If we assume an average wage of $12 an hour (in the middle of that $10-$14–an-hour spread), then Solivan would earn $24,000 a year by working 40 hours a week 50 weeks a year. As Desmond notes, our welfare programs favor the employed, and as such Solivan would receive about $5,200 in Earned Income Tax Credit benefits, raising her total income, absent any other benefits, to $29,200, just a few dollars shy of that $29,420 estimate of her family’s basic needs. Which is to say, a job looks like a pretty good solution, if not quite a complete solution, to poverty in her case, provided it is a full-time job. So perhaps the headline should be amended: “Part-Time Jobs Are Not a Solution to Poverty.” But that isn’t much of a headline, since not many people believe that part-time jobs are a such a solution.

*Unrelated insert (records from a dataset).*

(* ===== verification/TokenBucketRun.v ===== *)
(** Histories of a token bucket: many checks on one key, from any number of
    processes whose clocks are within 30 seconds of the server's, while the
    server works on other keys and expires this one.

    The specification is the one of the algorithm: over any span of time the
    bucket admits its capacity plus the rate times the span, and a caller that
    waits as advised is served. *)

From stdpp Require Import base gmap strings list.
From Stdlib Require Import ZArith Lia.
From S2P Require Import Prelude Float64 Redis LuaScripts History TokenBucket.

Local Open Scope Z_scope.

(** The time the callers' clocks move forward along a history. *)
Fixpoint forward_time (from : Z) (l : list check) : Z :=
  match l with
  | [] => 0
  | c :: l' => Z.max 0 (c_now c - from) + forward_time (c_now c) l'
  end.

Definition elapsed_time (l : list check) : Z :=
  match l with [] => 0 | c :: l' => forward_time (c_now c) l' end.

Section History.
Context `{RedisServer} (key : string) (C : Z) (rate : float).

Definition skew : Z := 30000.

Inductive history : redis -> list check -> redis -> Prop :=
  | h_done s : history s [] s
  | h_other s s' l s'' : untouched key s s' -> history s' l s'' -> history s l s''
  | h_check s now cost reply s' l s'' :
      0 <= now <= 2 ^ 50 -> Z.abs (now - clock s) <= skew -> 1 <= cost <= 2 ^ 45 ->
      token_bucket key (of_Z C) rate (of_Z now) (of_Z cost) s = (Ok reply, s') ->
      history s' l s'' ->
      history s ({| c_now := now; c_cost := cost;
                    c_allowed := hd 0 (map reply_integer reply) =? 1 |} :: l) s''.

(** ** The bucket as time passes *)

Context (HP : bucket_params C rate).

(** The key as the check at [last] (server time [w]) left it, or expired. *)
Definition left_at (w last : Z) (t : float) (s : redis) : Prop :=
  (exists h, look s key = Some {| e_val := RHash h;
                                  e_expire := Some (w + 1000 * bucket_ttl C rate) |} /\
     hash_data h = (Some t, Some (of_Z last))) \/
  look s key = None /\ w + 1000 * bucket_ttl C rate < clock s.

Lemma after_check_left s now t s' : after_check key C rate s now t s' ->
  left_at (clock s) now t s'.
Proof. intros (_ & h & Hl & Hh). left. eauto. Qed.

Lemma untouched_left w last t s s' : untouched key s s' -> left_at w last t s -> left_at w last t s'.
Proof.
  intros Hu Hl. pose proof (proj1 Hu) as Hc. destruct Hl as [(h & Hl & Hh)|[Hn Hx]].
  - pose proof (untouched_some _ _ _ _ _ Hu Hl) as Hl'.
    destruct (Z.ltb_spec (w + 1000 * bucket_ttl C rate) (clock s')); [by right|left; eauto].
  - right. split; [by eapply untouched_none|lia].
Qed.

Lemma left_stored w last t s : left_at w last t s ->
  stored key s = (Some t, Some (of_Z last)) \/
  stored key s = (None, None) /\ w + 1000 * bucket_ttl C rate < clock s.
Proof.
  unfold stored. intros [(h & -> & Hd)|[-> Hx]]; [by left|by right].
Qed.

Lemma untouched_ok s s' : untouched key s s' -> bucket_ok key C s -> bucket_ok key C s'.
Proof.
  intros [_ Hl] Hok. unfold bucket_ok in *. rewrite Hl.
  destruct (look s key) as [e|]; [|done]. simpl. by destruct (expired_at (clock s') e).
Qed.

(** ** How much a bucket gains *)

(** Three roundings cost less than [2^-49] of the capacity. *)
Lemma refill_at_most last t now : fin t -> 0 <= sval t <= C * one ->
  0 <= last <= 2 ^ 52 -> 0 <= now <= 2 ^ 52 ->
  let el := math_max (of_Z 0) (fsub (of_Z now) (of_Z last)) in
  let a := math_min (of_Z C) (fadd t (refill_of rate el)) in
  2 ^ 49 * (1000 * sval a - 1000 * sval t - sval rate * Z.max 0 (now - last)) <= 1000 * (C * one).
Proof.
  intros Ht Htb Hl Hn el a. pose proof one_pos as Hone. set (D := Z.max 0 (now - last)).
  assert (Hel : is_int el D) by (apply elapsed_int; [lia|apply of_Z_int; lia|lia]).
  destruct (cap_int C rate HP) as [Hcf Hcs].
  destruct (seconds_rounds el D Hel ltac:(lia)) as (_ & Hq & Hqb).
  destruct (refill_rounds C rate HP el D Hel ltac:(lia)) as (_ & Hm & Hmb).
  destruct (topped_up C rate HP t el D Ht Htb Hel ltac:(lia)) as [Har Ha].
  destruct (math_min_sval (of_Z C) (fadd t (refill_of rate el)) Hcf (proj1 Har)) as [_ Has].
  fold a in Has. rewrite Hcs in Has.
  assert (Huse : sval rate * D < 1000 * (C * one) - 1000 * sval t \/
                 1000 * (C * one) - 1000 * sval t <= sval rate * D) by lia.
  destruct Huse as [Hsmall|]; [|lia].
  destruct HP as [HC _ HRmin HRmax _]. pose proof (rate_pos C rate HP).
  set (q := sval (fdiv el (of_Z 1000))) in *. set (m := sval (refill_of rate el)) in *.
  set (s := sval (fadd t (refill_of rate el))) in *. set (R := sval rate) in *. set (T := sval t) in *.
  assert (Hq' : 2 ^ 52 * (1000 * q) <= (2 ^ 52 + 1) * (D * one) + 1000 * 2 ^ 52).
  { unfold close in Hq. fold q in Hq.
    apply (Z.mul_le_mono_pos_r _ _ one); [lia|]. rewrite (Z.abs_eq (D * one * one)) in Hq by nia. lia. }
  assert (Hqr : 2 ^ 52 * (1000 * (q * R)) <= one * ((2 ^ 52 + 1) * (R * D) + 1000 * 2 ^ 83)).
  { apply Z.le_trans with (R * ((2 ^ 52 + 1) * (D * one) + 1000 * 2 ^ 52)); nia. }
  assert (Hm' : 2 ^ 104 * (1000 * m) <=
      (2 ^ 52 + 1) * ((2 ^ 52 + 1) * (R * D) + 1000 * 2 ^ 83) + 1000 * 2 ^ 104).
  { unfold close in Hm. fold q R m in Hm.
    rewrite (Z.abs_eq (q * R)) in Hm by nia. apply (Z.mul_le_mono_pos_r _ _ one); lia. }
  unfold close in Ha. fold s T m in Ha. rewrite (Z.abs_eq (T + m)) in Ha by lia.
  assert (HK : 2 ^ 200 <= C * one)
    by (assert (2 ^ 200 <= one) by (apply Z.pow_le_mono_r; lia); nia).
  lia.
Qed.

(** An expired bucket counts as full, and by then it would have been. *)
Lemma ttl_refills last now w clk :
  Z.abs (last - w) <= skew -> Z.abs (now - clk) <= skew -> w + 1000 * bucket_ttl C rate < clk ->
  2 ^ 49 * (1000 * (C * one) - sval rate * Z.max 0 (now - last)) <= 1000 * (C * one).
Proof.
  unfold skew. intros Hl Hn Hx. pose proof one_pos as Hone. pose proof (rate_pos C rate HP) as HR.
  destruct (ttl_quotient C rate HP) as (_ & Hqb & _ & Hc). unfold bucket_ttl in Hx.
  set (q := sval (fdiv (of_Z C) rate)) in *. destruct HP as [HC _ HRmin HRmax _].
  set (R := sval rate) in *. set (k := - (- q / one)) in *.
  pose proof (Z.mul_div_le (- q) one ltac:(lia)) as Hk.
  assert (Hk2 : q <= k * one) by (unfold k; lia).
  assert (Hd : 1000 * k <= Z.max 0 (now - last)) by lia.
  unfold close in Hc. fold q R in Hc. rewrite (Z.abs_eq (C * one * one)) in Hc by nia.
  assert (HqR : q * R <= one * (k * R)) by nia.
  assert (HkR : (2 ^ 52 - 1) * (C * one) <= 2 ^ 52 * (k * R) + 2 ^ 83).
  { apply (Z.mul_le_mono_pos_r _ _ one); [lia|]. lia. }
  assert (HDR : 1000 * (k * R) <= R * Z.max 0 (now - last)) by nia.
  assert (HK : 2 ^ 200 <= C * one)
    by (assert (2 ^ 200 <= one) by (apply Z.pow_le_mono_r; lia); nia).
  lia.
Qed.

Mona Charen addresses another reason Vanessa and her kids are not faring well: the dissolution of the family. Charen writes:

It may well be true that low-level, unskilled jobs are less of a ladder out of poverty than they once were. But the other aspect of Vanessa’s plight, and that of her children, Desmond and most analysts resolutely refuse to grapple with. It’s familial.

We learn that the father of two of her children has made erratic child-support payments, and apart from one trip to Chuck E. Cheese, has played no role in his children’s lives. The father of the youngest was sent to prison when she was 1, released when she was 8, and murdered shortly thereafter. There is no indication that Vanessa was ever married.

Work is available in America, but for those with low skills and major family responsibilities, one income is simply not enough, especially for three children. According to US News and World Report, home health aides average $23,600 per year. If two home health aides are married, they earn enough to be comfortably in the middle class. They will almost certainly not face homelessness.

The New York Times Magazine was attempting to spotlight the failure of work to solve all problems. But it felled a straw man. Who thinks work alone is sufficient? And it failed to address the root of so much dysfunction in America — family dissolution.

It is amazing that members of the mainstream media, who tend to be highly-organized folks, living in traditional marriages, are so busy pitying the poor and guilt tripping the rest of us that they aren't able to fairly judge the things that contribute to poverty and make life so difficult for people like Vanessa Solivan.